ZM-241,385
- Names: Preferred IUPAC name 4-(2-{[7-Amino-2-(furan-2-yl)[1,2,4]triazolo[1,5-a][1,3,5]triazin-5-yl]amino}ethyl)phenol

Identifiers
- CAS Number: 139180-30-6;
- 3D model (JSmol): Interactive image;
- ChEMBL: ChEMBL113142;
- ChemSpider: 153646;
- ECHA InfoCard: 100.216.533
- IUPHAR/BPS: 405;
- PubChem CID: 176407;
- UNII: 5NIC36BO71;
- CompTox Dashboard (EPA): DTXSID80160954 ;

Properties
- Chemical formula: C_{16}H_{15}N_{7}O_{2}
- Molar mass: 337.343 g·mol^{−1}

= ZM-241,385 =

ZM-241,385 is a high affinity antagonist ligand selective for the adenosine A_{2A} receptor.

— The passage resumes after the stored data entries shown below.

Lemma loginSubmit_outcome_witness :
  let b := {| Api.storage :=
                {| Api.items := {["users" := Api.Json (VStr "oops")]}; Api.writable := true |};
              Api.passwords := ∅;
              Api.passwordWritable := true |} in
  let out := Auth.loginSubmit "ann@x.org" "secret1" b
               {| Auth.error := "old"; Auth.isLoading := false |} in
  Auth.loginBrowser out = b ∧ Auth.isLoading (Auth.loginState out) = true.
Proof.
  intros b out.
  destruct (loginSubmit_outcome "ann@x.org" "secret1" b
              {| Auth.error := "old"; Auth.isLoading := false |}) as [_ Hnone].
  destruct Hnone as [Hb [[_ Hst]|[Hl _]]]; [reflexivity| |discriminate Hl].
  split; [exact Hb|]. fold out in Hst. by rewrite Hst.
Defined.

(** ** Which page is shown *)

Lemma renderContent_signed_out st :
  App.user st = VNull → App.renderContent st = App.LoginPage ∨
                        App.renderContent st = App.SignUpPage.
Proof.
  intros Hu. unfold App.renderContent. rewrite Hu. cbn [truthy andb].
  destruct (App.currentView st); auto.
Qed.

Lemma run_signed_out cs b st :
  Forall (λ c, ∀ u changed, c ≠ App.handleLogin u changed) cs →
  App.user st = VNull → Api.getCurrentUser b = VNull →
  App.user (App.run cs b st).2 = VNull ∧ Api.getCurrentUser (App.run cs b st).1 = VNull.
Proof.
  intros Hcs. revert b st. induction Hcs as [|c cs Hc _ IH]; intros b st Hu Hb; [done|].
  cbn [App.run]. destruct (App.handle c b st) as [b' st'] eqn:Hh. apply IH.
  - destruct c; cbn in Hh; injection Hh as <- <-; try done. by destruct (Hc loggedInUser userChanged).
  - destruct c; cbn [App.handle] in Hh; injection Hh as <- <-; try done.
    unfold Api.getCurrentUser, Api.logout, Api.removeItem, Api.getItem.
    cbn [Api.storage Api.items]. by rewrite lookup_delete_eq.
Qed.

Lemma handleLogout_signed_out b st :
  App.user (App.handle App.handleLogout b st).2 = VNull ∧
  Api.getCurrentUser (App.handle App.handleLogout b st).1 = VNull.
Proof.
  split; [done|]. cbn [App.handle fst].
  unfold Api.getCurrentUser, Api.logout, Api.removeItem, Api.getItem.
  cbn [Api.storage Api.items]. by rewrite lookup_delete_eq.
Qed.
(** *** Reads *)

(** X2.  The reads of the scan, [buffer[i]] and [buffer[i + offset]] with
    [i] and [offset] below [MAX_SAMPLES], are within the block. *)
Lemma scan_reads_inBounds buffer i offset :
  (i < MAX_SAMPLES buffer)%nat -> (offset < MAX_SAMPLES buffer)%nat ->
  inBounds buffer (Z.of_nat i) = true
  /\ inBounds buffer (Z.of_nat i + Z.of_nat offset) = true.
Proof.
  unfold MAX_SAMPLES, SIZE, inBounds. intros Hi Ho.
  pose proof (Nat.div_mod_eq (length buffer) 2) as E.
  pose proof (Nat.mod_upper_bound (length buffer) 2 ltac:(lia)) as B.
  split; apply andb_true_intro; split;
    try (apply Z.leb_le; lia); apply Z.ltb_lt; lia.
Qed.

Lemma scan_reads_inBounds_witness :
  inBounds Blocks.rising8 3 = true /\ inBounds Blocks.rising8 (3 + 3) = true.
Proof.
  apply (scan_reads_inBounds Blocks.rising8 3 3); vm_compute; lia.
Defined.

(** X3.  The reads of [correlationShift] are within the block when
    [1 <= offset] and [offset + maxSamples + 15 <= buffer.length]. *)
Lemma shift_reads_inBounds buffer maxSamples offset :
  1 <= offset ->
  offset + Z.of_nat maxSamples + 15 <= Z.of_nat (length buffer) ->
  forallb (inBounds buffer) (shiftReads buffer maxSamples offset) = true.
Proof.
  intros Ho Hb. apply forallb_forall. intros x Hx.
  unfold shiftReads in Hx. apply in_flat_map in Hx. destruct Hx as (i & Hi & Hx).
  apply in_flat_map in Hx. destruct Hx as (j & Hj & Hx).
  apply in_seq in Hj.
  destruct (correlationShift_spec buffer maxSamples offset)
    as (m & b & Hm & Hsteps & _).
  rewrite Hsteps in Hi. apply in_seq in Hi.
  unfold inBounds. apply andb_true_intro.
  cbn [In] in Hx. destruct Hx as [<-|[<-|[<-|[]]]];
    split; try (apply Z.leb_le; lia); apply Z.ltb_lt; lia.
Qed.

Lemma shift_reads_inBounds_witness :
  forallb (inBounds Blocks.late2048) (shiftReads Blocks.late2048 1024 100) = true.
Proof.
  apply (shift_reads_inBounds Blocks.late2048 1024 100); [lia|].
  vm_compute. discriminate.
Defined.

(** The scan of [late2048], 2048 samples of [0.5] but for
    [buffer[1021] = 0.515625] and [buffer[2045] = 0.5078125]: its first
    rising good lag is 1022 and lag 1023 is not one. *)
Lemma late2048_path :
  autoCorrelate_path Blocks.late2048 =
  Scanned (Refine 1023 (mkScan 1022 (correlationAt Blocks.late2048 1022)
                               (correlationAt Blocks.late2048 1022) true)).
Proof.
  unfold autoCorrelate_path.
  replace (lt (rms Blocks.late2048) 0.01) with false by (vm_compute; reflexivity).
  rewrite (scan_refines Blocks.late2048 1022 1023); [reflexivity| | | |].
  - vm_compute. lia.
  - lags false 0%nat 1022%nat.
  - lags true 1022%nat 1%nat.
  - rewrite risingGood_zip. vm_compute. reflexivity.
Qed.

(** C8 on a block of the analyser's size, where the script reads past the
    end.  On [late2048] the scan stops at lag 1023 and calls
    [correlationShift(buffer, 1024, 1023)]; none of the 16 steps sees
    [cc > cc_prev], so all of them run, and the reads [buffer[j + 1023 + i]]
    reach index 2048, where the block of 2048 samples has no element. *)
Theorem late2048_reads_past_end :
  length Blocks.late2048 = 2048%nat
  /\ (exists st, autoCorrelate_path Blocks.late2048 = Scanned (Refine 1023 st))
  /\ shiftSteps Blocks.late2048 1024 1023 = seq 0 16
  /\ existsb (Z.eqb 2048) (shiftReads Blocks.late2048 1024 1023) = true
  /\ inBounds Blocks.late2048 2048 = false
  /\ read Blocks.late2048 2048 = None.
Proof.
  split; [reflexivity|].
  split; [eexists; exact late2048_path|].
  assert (Hsteps : shiftSteps Blocks.late2048 1024 1023 = seq 0 16)
    by (vm_compute; reflexivity).
  split; [exact Hsteps|].
  unfold shiftReads. rewrite Hsteps.
  repeat split; vm_compute; reflexivity.
Qed.

End AutocorrelatorSpec.

(** ** The note buffer *)

Module NotesFacts.

Lemma insertSorted_length cmp x l :
  length (insertSorted cmp x l) = S (length l).
Proof.
  induction l as [|y l IH]; cbn; [reflexivity|].
  destruct (0 <? cmp y x); cbn; [reflexivity | rewrite IH; reflexivity].
Qed.

Lemma stableSort_length cmp l : length (stableSort cmp l) = length l.
Proof.
  unfold stableSort.
  assert (H : forall acc, length (fold_left (fun sorted x => insertSorted cmp x sorted) l acc)
                          = (length acc + length l)%nat).
  { induction l as [|x l IH]; intros acc; cbn; [lia|].
    rewrite IH, insertSorted_length. lia. }
  rewrite H. reflexivity.
Qed.

Lemma definedOf_length arr : (length (definedOf arr) <= length arr)%nat.
Proof.
  unfold definedOf. induction arr as [|[s|] arr IH]; cbn; lia.
Qed.

Lemma Array_sort_length cmp arr : length (Array_sort cmp arr) = length arr.
Proof.
  unfold Array_sort.
  rewrite length_app, length_map, stableSort_length, repeat_length.
  pose proof (definedOf_length arr). lia.
Qed.

Lemma removelast_length {A} (l : list A) : length (removelast l) = (length l - 1)%nat.
Proof.
  induction l as [|x [|y l] IH]; cbn in *; try reflexivity.
  rewrite IH. lia.
Qed.

(** [findMostFrequent] leaves its array one element shorter. *)
Lemma findMostFrequent_length arr :
  length (snd (findMostFrequent arr)) = (length arr - 1)%nat.
Proof.
  unfold findMostFrequent, Array_pop. cbn [snd].
  rewrite removelast_length, Array_sort_length. reflexivity.
Qed.

(** On an array of one element it returns the element and empties the
    array. *)
Lemma findMostFrequent_one v : findMostFrequent [v] = (v, []).
Proof. destruct v; reflexivity. Qed.

Lemma pushShift_length {A} size (arr : list A) x :
  (length arr <= size)%nat -> (length (pushShift size arr x) <= size)%nat.
Proof.
  intros H. unfold pushShift.
  destruct (Nat.ltb_spec size (length (arr ++ [x]))) as [Hlt|Hge]; [|exact Hge].
  rewrite length_tl, length_app. cbn. lia.
Qed.

End NotesFacts.
Import NotesFacts.

(** ** Frames *)

Module TunerSpec.
Section WithMath.
Context {M : MathObject}.

Lemma frame_valid ac t :
  validPitch ac = true ->
  frequencyBuffer (frame ac t) = pushShift frequencyBufferSize (frequencyBuffer t) ac
  /\ shownFrequency (frame ac t)
     = Some (mean (pushShift frequencyBufferSize (frequencyBuffer t) ac))
  /\ noteBuffer (frame ac t)
     = snd (findMostFrequent
              (pushShift noteBufferSize (noteBuffer t)
                 (noteNameOf
                    (noteFromPitch
                       (mean (pushShift frequencyBufferSize (frequencyBuffer t) ac))))))
  /\ smoothedCents (frame ac t)
     = (smoothedCents t * 0.8
        + centsOffFromPitch
            (mean (pushShift frequencyBufferSize (frequencyBuffer t) ac))
            (noteFromPitch (mean (pushShift frequencyBufferSize (frequencyBuffer t) ac)))
          * 0.2)%float.
Proof.
  intros H. unfold frame. rewrite H.
  destruct (findMostFrequent _) as [v nb]. repeat split.
Qed.

Lemma frame_invalid ac t :
  validPitch ac = false ->
  frame ac t = mkTuner [] (smoothedCents t) [] "-"%string NoHz Blank 0%float.
Proof. intros H. unfold frame. rewrite H. reflexivity. Qed.

(** The three ways an estimate is not a valid pitch. *)
Lemma not_valid ac :
  ac = noPitch \/ isFinite ac = false \/ gt ac 0 = false -> validPitch ac = false.
Proof.
  unfold validPitch. intros [->|[H|H]].
  - reflexivity.
  - rewrite H, andb_false_r. reflexivity.
  - rewrite H, andb_false_r. reflexivity.
Qed.

Lemma frames_app l1 l2 t : frames (l1 ++ l2) t = frames l2 (frames l1 t).
Proof. unfold frames. apply fold_left_app. Qed.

In animal models, ZM-241,385 has been shown to protect against beta amyloid neurotoxicity and therefore may be useful as a treatment for Alzheimer's disease. ZM-241,385 has also been shown to enhance L-DOPA derived dopamine release and therefore may be useful in the treatment of Parkinson's disease.